* [WORK TO BE COMPLETED]
Pull every line holding the word "apply" from the data below and copy it.

* [MATERIAL PROVIDED]
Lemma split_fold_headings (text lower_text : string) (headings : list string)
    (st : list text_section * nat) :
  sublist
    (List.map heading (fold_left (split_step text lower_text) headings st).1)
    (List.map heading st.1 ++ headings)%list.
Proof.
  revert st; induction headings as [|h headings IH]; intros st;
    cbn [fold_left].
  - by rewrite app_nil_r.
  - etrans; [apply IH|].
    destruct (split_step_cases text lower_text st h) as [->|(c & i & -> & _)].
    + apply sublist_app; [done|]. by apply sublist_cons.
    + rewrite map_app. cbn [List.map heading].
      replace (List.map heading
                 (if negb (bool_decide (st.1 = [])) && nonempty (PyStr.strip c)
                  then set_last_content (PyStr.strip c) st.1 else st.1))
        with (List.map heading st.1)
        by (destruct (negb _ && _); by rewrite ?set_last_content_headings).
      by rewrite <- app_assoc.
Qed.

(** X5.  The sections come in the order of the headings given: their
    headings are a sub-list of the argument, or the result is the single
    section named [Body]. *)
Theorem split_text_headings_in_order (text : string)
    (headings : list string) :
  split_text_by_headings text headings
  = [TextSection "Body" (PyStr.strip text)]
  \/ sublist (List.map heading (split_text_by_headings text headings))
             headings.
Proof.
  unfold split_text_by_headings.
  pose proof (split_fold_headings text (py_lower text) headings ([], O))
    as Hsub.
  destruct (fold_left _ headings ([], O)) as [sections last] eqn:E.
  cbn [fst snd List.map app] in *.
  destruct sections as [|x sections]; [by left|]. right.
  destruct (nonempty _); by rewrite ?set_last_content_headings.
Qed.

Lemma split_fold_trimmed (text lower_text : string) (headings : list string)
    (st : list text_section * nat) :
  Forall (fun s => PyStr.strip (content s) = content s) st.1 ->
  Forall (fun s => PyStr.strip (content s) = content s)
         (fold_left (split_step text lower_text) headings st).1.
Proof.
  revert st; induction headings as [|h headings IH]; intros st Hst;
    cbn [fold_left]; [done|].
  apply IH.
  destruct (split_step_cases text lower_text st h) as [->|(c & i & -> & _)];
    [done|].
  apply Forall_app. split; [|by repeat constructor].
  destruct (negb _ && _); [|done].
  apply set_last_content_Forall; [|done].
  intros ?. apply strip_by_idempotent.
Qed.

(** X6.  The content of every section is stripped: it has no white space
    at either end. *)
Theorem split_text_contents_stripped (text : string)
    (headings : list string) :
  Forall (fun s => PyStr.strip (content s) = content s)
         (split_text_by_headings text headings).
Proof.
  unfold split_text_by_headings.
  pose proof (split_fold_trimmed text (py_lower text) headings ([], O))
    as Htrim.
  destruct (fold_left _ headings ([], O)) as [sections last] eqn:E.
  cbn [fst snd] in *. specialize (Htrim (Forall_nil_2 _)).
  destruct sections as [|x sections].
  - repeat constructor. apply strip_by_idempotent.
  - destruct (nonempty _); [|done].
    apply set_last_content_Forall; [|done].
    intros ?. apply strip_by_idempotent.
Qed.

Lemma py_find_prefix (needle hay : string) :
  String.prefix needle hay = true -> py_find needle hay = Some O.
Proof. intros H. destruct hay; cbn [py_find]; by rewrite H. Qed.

* [SOLVED PROBLEM]
  - etrans; [apply IH|].
    + apply sublist_app; [done|]. by apply sublist_cons.
  apply IH.
  apply Forall_app. split; [|by repeat constructor].
  apply set_last_content_Forall; [|done].
  intros ?. apply strip_by_idempotent.
  - repeat constructor. apply strip_by_idempotent.
    apply set_last_content_Forall; [|done].
    intros ?. apply strip_by_idempotent.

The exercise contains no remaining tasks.